Exercise:
Copy exactly the stretch of data below from the line with "(** The values" through the line with "Inductive value : Type", including both of those lines.

(Saved data entries)
(** * Scrunch client: network synchronisation and entity lifecycle

    A shallow embedding of the client sources
    - [client/entities/Entity.ts] (the entity lifecycle state machine) and
    - the connection class ([Connection]: inbound dispatch, outbound
      senders),
    together with the properties of the natural-language specification
    that concern them.

    JavaScript values are a small tree type, the methods of the two
    classes are state-passing computations over a [Runtime] (console,
    [Game.shared], the socket) that either return, throw, or leave the
    modelled fragment. *)

From Stdlib Require Import ZArith List String Ascii Bool Lia.
Import ListNotations.
Open Scope Z_scope.

(* ===================================================================== *)
(** ** JavaScript values *)
(* ===================================================================== *)

#[local] Unset Elimination Schemes.

(** The values a decoded frame can hold: numbers are restricted to the
    integers, a string is identified with the sequence of its bytes
    (UTF-8), an object is the list of its own properties in insertion
    order. *)
Inductive value : Type :=
| VUndefined
| VNull
| VBool (b : bool)
| VNum (n : Z)
| VStr (s : string)
| VArr (items : list value)
| VObj (fields : list (string * value)).
#[local] Set Elimination Schemes.

(** Induction on values, through the items of arrays and the fields of
    objects. *)
Section ValueInd.

Variable P : value -> Prop.
Hypothesis Hundefined : P VUndefined.
Hypothesis Hnull : P VNull.
Hypothesis Hbool : forall b, P (VBool b).
Hypothesis Hnum : forall n, P (VNum n).
Hypothesis Hstr : forall s, P (VStr s).
Hypothesis Harr : forall items, Forall P items -> P (VArr items).
Hypothesis Hobj : forall fields, Forall (fun kv => P (snd kv)) fields -> P (VObj fields).

Fixpoint value_ind (v : value) : P v :=
  match v with
  | VUndefined => Hundefined
  | VNull => Hnull
  | VBool b => Hbool b
  | VNum n => Hnum n
  | VStr s => Hstr s
  | VArr items =>
      Harr items
        ((fix all (l : list value) : Forall P l :=
            match l with
            | [] => Forall_nil _
            | x :: rest => Forall_cons x (value_ind x) (all rest)
            end) items)
  | VObj fields =>
      Hobj fields
        ((fix all (l : list (string * value)) : Forall (fun kv => P (snd kv)) l :=
            match l with
            | [] => Forall_nil _
            | kv :: rest => Forall_cons kv (value_ind (snd kv)) (all rest)
            end) fields)
  end.

End ValueInd.

(** [typeof v], a string. *)
Definition typeof (v : value) : string :=
  match v with
  | VUndefined => "undefined"
  | VNull => "object"
  | VBool _ => "boolean"
  | VNum _ => "number"
  | VStr _ => "string"
  | VArr _ => "object"
  | VObj _ => "object"
  end.

(** [v == undefined]: the abstract equality comparison against the
    undefined value holds for [undefined] and [null] only. *)
Definition eq_undefined (v : value) : bool :=
  match v with
  | VUndefined | VNull => true
  | _ => false
  end.

(** [v === n] for a number literal [n], as a [case] label compares. *)
Definition strict_eq_num (v : value) (n : Z) : bool :=
  match v with
  | VNum m => m =? n
  | _ => false
  end.

(** Decimal name of an array index, the property key [v[i]] looks up in a
    plain object. *)
Definition digit_of (d : nat) : ascii := ascii_of_nat (48 + d).

Fixpoint index_key_aux (fuel n : nat) (acc : string) : string :=
  match fuel with
  | O => acc
  | S fuel' =>
      let acc' := String (digit_of (n mod 10)) acc in
      match (n / 10)%nat with
      | O => acc'
      | q => index_key_aux fuel' q acc'
      end
  end.

Definition index_key (i : nat) : string := index_key_aux (S i) i EmptyString.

Task result:
(** The values a decoded frame can hold: numbers are restricted to the
    integers, a string is identified with the sequence of its bytes
    (UTF-8), an object is the list of its own properties in insertion
    order. *)
Inductive value : Type :=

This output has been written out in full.